Your assignment:
Using the entries below, write out the line with "if attempt =? 1", the line with "local_service p input", and every line in between, exactly as each is written.

[Collected data entries]
────────────────
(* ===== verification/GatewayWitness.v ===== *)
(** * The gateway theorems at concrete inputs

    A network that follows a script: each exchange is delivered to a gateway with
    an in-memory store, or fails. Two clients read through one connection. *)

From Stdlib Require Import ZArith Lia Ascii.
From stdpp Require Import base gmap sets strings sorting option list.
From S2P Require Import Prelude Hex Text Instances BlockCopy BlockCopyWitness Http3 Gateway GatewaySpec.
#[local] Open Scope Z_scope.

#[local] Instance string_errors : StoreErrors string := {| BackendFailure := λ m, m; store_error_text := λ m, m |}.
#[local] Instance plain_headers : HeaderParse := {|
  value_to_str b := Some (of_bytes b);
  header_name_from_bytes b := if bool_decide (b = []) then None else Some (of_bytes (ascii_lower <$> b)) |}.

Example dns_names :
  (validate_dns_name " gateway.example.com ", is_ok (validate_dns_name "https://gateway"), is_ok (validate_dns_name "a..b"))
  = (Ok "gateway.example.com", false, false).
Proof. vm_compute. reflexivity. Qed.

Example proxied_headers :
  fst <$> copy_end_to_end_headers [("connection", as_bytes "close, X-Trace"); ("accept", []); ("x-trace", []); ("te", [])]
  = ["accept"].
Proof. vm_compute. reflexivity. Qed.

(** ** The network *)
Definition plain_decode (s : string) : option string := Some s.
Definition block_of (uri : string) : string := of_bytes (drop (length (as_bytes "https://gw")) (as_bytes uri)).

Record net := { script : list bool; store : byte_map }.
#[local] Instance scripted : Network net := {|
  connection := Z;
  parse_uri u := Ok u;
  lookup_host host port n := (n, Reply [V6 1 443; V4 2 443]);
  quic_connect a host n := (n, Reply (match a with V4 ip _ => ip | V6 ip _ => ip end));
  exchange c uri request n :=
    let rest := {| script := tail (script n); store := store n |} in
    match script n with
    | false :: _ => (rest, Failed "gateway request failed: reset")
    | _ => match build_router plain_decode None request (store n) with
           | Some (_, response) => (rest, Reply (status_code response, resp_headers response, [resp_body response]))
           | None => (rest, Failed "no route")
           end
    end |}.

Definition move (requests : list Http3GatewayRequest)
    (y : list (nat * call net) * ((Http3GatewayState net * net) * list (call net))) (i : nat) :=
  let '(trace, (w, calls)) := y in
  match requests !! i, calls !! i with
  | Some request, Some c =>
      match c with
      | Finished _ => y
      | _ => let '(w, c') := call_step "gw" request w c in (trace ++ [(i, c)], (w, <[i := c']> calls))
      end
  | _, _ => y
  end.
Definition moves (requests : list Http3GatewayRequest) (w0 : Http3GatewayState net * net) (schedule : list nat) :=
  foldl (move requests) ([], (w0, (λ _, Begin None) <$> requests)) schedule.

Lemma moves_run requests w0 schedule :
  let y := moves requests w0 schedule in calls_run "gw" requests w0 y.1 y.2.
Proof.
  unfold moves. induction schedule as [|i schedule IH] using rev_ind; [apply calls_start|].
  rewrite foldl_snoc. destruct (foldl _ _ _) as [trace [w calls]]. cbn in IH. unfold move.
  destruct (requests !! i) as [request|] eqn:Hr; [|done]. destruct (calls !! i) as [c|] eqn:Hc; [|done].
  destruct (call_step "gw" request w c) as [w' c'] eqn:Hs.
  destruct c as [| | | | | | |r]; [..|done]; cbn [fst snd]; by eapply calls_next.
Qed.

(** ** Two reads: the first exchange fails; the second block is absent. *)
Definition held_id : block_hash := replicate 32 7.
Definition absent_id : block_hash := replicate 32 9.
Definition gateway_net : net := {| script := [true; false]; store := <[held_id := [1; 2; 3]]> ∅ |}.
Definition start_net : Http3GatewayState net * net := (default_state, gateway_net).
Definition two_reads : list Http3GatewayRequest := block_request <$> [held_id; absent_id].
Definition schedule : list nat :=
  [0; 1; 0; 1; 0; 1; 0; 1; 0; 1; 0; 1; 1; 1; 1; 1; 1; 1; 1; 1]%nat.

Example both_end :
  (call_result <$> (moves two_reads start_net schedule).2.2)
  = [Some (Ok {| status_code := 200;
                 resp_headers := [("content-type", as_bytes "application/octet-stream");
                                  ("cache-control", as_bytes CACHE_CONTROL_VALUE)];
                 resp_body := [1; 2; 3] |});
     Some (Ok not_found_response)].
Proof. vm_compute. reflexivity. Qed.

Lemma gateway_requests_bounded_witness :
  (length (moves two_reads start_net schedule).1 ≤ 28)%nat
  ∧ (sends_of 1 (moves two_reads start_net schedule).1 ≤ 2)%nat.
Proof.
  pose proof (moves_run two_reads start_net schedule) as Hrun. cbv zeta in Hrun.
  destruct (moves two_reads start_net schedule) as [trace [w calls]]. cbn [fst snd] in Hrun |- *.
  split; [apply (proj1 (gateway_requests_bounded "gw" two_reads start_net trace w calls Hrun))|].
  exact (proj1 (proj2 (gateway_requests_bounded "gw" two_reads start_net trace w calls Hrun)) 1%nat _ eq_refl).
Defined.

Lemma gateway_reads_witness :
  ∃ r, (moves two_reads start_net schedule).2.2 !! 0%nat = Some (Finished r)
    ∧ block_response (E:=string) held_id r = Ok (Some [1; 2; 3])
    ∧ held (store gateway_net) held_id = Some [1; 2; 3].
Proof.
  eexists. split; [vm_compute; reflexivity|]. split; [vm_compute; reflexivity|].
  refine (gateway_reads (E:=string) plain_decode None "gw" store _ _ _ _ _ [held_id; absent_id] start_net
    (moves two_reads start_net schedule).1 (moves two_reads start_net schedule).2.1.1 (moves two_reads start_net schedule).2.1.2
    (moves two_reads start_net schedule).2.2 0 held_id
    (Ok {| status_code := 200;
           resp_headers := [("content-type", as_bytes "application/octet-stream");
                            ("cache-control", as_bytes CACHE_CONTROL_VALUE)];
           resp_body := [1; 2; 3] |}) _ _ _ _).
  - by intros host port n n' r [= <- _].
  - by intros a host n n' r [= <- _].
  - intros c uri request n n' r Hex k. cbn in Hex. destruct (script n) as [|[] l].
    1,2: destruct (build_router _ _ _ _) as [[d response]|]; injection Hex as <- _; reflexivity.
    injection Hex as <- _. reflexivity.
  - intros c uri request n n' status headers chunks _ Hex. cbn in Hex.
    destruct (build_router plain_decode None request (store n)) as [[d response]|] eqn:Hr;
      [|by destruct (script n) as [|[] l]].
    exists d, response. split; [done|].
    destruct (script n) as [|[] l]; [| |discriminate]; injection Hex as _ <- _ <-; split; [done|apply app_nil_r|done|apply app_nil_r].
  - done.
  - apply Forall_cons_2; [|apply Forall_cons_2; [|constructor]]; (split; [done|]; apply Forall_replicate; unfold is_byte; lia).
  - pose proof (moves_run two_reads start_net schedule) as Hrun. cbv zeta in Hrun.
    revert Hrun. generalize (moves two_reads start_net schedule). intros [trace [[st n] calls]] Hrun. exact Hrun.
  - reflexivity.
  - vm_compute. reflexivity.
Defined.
────────────────
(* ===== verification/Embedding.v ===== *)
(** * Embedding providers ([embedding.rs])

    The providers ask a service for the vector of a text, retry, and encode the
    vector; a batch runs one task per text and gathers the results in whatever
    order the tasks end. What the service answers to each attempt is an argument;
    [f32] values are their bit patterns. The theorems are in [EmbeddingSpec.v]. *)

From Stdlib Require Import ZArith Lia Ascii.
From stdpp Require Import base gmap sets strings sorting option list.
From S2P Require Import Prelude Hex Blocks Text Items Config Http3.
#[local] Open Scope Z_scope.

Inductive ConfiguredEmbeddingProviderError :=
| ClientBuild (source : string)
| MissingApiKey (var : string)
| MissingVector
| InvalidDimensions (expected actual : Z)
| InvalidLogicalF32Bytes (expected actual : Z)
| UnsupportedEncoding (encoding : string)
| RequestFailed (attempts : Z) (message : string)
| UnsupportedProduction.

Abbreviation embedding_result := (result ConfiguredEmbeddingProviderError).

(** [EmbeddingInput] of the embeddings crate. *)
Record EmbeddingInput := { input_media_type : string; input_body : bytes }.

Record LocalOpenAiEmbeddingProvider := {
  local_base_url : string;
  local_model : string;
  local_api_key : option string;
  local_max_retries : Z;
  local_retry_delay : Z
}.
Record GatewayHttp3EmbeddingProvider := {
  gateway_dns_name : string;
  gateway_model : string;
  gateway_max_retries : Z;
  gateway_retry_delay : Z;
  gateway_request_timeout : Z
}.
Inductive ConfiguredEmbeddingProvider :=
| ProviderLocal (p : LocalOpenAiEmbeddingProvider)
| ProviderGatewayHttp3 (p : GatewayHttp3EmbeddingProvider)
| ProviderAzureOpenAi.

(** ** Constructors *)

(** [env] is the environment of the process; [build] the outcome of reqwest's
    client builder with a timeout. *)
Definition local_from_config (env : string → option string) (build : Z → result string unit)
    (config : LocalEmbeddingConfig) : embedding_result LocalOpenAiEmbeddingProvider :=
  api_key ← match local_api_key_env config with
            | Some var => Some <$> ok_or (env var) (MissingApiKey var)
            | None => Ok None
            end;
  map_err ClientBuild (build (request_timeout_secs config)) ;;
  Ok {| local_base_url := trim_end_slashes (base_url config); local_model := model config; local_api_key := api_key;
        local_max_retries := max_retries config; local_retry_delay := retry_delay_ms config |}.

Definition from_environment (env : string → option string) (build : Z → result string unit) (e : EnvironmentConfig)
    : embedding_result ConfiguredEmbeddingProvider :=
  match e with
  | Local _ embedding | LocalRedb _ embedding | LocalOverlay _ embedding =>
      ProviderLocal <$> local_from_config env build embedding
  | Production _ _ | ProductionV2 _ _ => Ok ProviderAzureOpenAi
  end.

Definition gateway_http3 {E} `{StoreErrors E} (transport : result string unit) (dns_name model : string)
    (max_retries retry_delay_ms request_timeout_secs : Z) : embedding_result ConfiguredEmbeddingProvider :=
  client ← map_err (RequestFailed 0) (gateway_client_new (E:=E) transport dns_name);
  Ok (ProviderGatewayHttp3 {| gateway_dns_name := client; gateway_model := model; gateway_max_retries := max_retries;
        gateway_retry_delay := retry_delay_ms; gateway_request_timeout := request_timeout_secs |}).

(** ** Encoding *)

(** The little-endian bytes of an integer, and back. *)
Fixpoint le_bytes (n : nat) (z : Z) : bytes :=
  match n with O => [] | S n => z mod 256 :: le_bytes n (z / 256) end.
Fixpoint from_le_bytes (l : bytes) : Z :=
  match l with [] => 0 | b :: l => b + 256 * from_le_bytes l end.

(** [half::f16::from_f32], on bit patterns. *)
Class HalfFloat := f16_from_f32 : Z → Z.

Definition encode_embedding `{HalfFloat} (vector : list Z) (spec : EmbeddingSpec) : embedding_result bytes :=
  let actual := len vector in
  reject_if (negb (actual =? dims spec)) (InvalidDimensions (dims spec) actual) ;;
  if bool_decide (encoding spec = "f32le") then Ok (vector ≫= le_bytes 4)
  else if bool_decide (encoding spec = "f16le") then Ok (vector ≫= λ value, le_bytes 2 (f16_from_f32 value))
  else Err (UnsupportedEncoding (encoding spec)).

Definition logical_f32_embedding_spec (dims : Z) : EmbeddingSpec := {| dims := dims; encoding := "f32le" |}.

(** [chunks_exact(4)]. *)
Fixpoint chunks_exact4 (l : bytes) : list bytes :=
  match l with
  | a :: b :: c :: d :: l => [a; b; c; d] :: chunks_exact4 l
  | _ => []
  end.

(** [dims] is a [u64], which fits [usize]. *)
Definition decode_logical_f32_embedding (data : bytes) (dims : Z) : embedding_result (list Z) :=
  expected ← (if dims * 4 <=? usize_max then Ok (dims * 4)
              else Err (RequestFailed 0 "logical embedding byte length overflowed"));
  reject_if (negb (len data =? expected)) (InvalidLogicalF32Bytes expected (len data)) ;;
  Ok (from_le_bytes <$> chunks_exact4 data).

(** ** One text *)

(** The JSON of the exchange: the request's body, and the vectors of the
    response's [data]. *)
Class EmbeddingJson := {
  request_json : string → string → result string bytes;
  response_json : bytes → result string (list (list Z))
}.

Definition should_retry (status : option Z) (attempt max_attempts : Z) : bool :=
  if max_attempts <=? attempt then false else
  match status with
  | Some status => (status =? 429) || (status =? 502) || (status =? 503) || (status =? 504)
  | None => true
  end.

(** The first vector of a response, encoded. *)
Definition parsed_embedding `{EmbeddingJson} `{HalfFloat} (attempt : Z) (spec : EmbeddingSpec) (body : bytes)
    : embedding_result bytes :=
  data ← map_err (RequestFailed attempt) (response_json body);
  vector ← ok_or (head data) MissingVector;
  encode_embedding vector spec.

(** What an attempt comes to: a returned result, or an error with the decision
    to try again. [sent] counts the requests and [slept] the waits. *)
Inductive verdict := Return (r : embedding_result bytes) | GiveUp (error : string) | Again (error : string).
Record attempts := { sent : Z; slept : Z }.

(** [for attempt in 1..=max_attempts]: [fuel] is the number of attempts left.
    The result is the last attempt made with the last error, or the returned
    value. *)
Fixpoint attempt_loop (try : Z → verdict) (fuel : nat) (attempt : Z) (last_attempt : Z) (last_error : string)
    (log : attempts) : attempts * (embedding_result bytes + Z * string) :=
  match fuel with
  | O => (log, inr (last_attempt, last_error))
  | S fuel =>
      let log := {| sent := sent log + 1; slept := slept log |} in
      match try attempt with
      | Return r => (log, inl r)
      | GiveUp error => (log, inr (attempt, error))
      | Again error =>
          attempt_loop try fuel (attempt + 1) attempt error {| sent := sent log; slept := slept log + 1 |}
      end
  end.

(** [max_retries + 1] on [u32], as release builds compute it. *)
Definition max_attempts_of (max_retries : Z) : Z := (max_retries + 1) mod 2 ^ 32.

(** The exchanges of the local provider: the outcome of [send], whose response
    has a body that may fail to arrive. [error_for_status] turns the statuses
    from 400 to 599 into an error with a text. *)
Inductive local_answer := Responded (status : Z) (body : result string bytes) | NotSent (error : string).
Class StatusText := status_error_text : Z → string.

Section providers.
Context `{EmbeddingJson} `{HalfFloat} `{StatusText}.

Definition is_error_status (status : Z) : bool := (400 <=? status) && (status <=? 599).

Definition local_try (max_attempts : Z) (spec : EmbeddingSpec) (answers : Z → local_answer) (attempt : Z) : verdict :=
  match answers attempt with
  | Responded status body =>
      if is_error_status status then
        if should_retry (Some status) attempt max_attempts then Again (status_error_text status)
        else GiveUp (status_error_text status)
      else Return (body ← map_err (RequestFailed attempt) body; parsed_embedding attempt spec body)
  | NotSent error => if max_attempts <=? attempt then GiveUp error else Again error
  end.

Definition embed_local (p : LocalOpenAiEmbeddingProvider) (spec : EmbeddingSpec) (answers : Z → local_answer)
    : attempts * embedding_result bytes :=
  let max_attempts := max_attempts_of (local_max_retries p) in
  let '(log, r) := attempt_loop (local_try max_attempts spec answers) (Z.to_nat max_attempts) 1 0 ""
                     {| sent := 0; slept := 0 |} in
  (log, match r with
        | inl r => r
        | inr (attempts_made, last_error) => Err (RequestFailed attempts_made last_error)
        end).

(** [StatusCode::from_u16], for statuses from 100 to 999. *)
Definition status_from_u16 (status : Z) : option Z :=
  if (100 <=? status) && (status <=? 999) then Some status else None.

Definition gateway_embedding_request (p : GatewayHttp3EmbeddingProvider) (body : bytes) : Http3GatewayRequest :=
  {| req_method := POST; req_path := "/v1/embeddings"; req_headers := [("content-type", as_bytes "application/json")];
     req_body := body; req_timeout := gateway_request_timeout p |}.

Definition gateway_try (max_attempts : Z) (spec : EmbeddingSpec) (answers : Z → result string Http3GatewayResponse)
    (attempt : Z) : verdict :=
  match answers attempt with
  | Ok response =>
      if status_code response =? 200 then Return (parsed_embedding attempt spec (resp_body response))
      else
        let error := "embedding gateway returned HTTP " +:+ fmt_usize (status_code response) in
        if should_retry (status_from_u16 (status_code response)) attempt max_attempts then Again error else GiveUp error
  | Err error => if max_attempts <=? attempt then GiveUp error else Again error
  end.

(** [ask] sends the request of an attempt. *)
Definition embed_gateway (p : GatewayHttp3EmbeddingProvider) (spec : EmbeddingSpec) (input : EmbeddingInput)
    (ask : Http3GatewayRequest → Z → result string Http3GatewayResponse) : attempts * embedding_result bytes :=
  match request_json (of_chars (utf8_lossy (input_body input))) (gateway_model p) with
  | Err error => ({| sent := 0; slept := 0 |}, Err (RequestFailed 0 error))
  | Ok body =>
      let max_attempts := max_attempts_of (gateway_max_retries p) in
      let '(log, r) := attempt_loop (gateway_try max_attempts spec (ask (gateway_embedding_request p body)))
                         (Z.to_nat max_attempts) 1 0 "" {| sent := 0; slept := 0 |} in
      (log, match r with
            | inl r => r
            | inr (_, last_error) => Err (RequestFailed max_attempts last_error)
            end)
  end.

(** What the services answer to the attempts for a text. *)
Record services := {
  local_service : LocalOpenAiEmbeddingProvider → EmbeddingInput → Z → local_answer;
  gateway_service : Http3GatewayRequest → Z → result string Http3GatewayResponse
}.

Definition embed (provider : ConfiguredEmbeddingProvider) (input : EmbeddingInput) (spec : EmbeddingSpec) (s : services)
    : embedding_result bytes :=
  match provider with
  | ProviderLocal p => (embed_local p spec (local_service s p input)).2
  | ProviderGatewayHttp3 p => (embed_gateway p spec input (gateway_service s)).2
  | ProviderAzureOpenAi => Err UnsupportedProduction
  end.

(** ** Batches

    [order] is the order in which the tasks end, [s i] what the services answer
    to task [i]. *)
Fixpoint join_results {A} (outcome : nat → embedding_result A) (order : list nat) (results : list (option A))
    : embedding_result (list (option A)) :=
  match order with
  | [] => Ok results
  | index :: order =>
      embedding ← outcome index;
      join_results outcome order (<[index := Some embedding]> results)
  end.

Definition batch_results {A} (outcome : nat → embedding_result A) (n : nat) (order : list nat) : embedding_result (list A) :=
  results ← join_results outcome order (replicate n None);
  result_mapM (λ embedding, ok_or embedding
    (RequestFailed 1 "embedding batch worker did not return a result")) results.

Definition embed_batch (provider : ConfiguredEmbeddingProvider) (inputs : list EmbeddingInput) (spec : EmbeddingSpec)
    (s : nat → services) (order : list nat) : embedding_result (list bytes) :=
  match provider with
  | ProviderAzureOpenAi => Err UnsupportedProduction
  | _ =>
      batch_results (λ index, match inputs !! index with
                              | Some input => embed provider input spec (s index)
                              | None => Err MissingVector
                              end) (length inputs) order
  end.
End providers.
────────────────
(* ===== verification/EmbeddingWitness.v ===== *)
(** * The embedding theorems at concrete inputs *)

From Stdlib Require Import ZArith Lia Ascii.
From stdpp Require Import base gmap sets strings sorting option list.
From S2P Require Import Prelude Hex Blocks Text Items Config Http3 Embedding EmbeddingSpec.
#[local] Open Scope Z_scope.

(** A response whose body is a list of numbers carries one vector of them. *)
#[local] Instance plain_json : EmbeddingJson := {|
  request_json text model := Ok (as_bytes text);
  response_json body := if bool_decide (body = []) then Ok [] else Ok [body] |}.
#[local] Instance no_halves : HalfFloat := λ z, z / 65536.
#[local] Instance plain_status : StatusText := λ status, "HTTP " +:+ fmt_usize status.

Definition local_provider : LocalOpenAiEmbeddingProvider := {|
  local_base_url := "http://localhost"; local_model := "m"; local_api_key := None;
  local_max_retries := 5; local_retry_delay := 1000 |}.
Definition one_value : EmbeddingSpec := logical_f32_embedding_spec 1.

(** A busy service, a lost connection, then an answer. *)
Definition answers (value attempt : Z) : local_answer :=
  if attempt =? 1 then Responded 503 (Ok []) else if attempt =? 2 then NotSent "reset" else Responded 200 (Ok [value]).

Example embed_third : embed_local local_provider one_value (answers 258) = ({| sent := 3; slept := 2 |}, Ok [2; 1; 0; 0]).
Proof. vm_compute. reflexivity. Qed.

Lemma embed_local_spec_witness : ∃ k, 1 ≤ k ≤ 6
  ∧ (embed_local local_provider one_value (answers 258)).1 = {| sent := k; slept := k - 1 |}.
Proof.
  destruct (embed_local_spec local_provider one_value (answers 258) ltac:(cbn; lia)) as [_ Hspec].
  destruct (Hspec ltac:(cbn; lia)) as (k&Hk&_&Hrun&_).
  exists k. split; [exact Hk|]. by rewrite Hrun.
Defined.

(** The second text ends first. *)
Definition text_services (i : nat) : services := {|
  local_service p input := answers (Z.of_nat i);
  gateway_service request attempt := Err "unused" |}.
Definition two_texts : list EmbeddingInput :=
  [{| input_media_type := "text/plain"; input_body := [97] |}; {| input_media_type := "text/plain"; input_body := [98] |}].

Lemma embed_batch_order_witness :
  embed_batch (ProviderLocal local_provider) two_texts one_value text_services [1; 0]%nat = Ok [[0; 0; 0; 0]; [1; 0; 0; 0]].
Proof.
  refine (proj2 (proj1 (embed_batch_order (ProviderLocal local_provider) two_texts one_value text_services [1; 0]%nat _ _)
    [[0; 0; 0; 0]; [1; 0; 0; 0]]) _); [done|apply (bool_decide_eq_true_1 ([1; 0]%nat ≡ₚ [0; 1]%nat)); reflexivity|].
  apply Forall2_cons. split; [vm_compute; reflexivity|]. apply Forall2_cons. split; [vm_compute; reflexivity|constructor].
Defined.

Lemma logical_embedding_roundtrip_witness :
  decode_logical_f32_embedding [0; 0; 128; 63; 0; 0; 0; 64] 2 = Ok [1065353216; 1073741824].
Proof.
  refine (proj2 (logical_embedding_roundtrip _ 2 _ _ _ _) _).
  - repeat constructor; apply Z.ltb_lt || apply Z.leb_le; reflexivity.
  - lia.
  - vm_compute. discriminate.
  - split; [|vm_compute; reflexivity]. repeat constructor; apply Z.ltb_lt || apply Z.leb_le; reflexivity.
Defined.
────────────────
Task solution:
  if attempt =? 1 then Responded 503 (Ok []) else if attempt =? 2 then NotSent "reset" else Responded 200 (Ok [value]).

Example embed_third : embed_local local_provider one_value (answers 258) = ({| sent := 3; slept := 2 |}, Ok [2; 1; 0; 0]).
Proof. vm_compute. reflexivity. Qed.

Lemma embed_local_spec_witness : ∃ k, 1 ≤ k ≤ 6
  ∧ (embed_local local_provider one_value (answers 258)).1 = {| sent := k; slept := k - 1 |}.
Proof.
  destruct (embed_local_spec local_provider one_value (answers 258) ltac:(cbn; lia)) as [_ Hspec].
  destruct (Hspec ltac:(cbn; lia)) as (k&Hk&_&Hrun&_).
  exists k. split; [exact Hk|]. by rewrite Hrun.
Defined.

(** The second text ends first. *)
Definition text_services (i : nat) : services := {|
  local_service p input := answers (Z.of_nat i);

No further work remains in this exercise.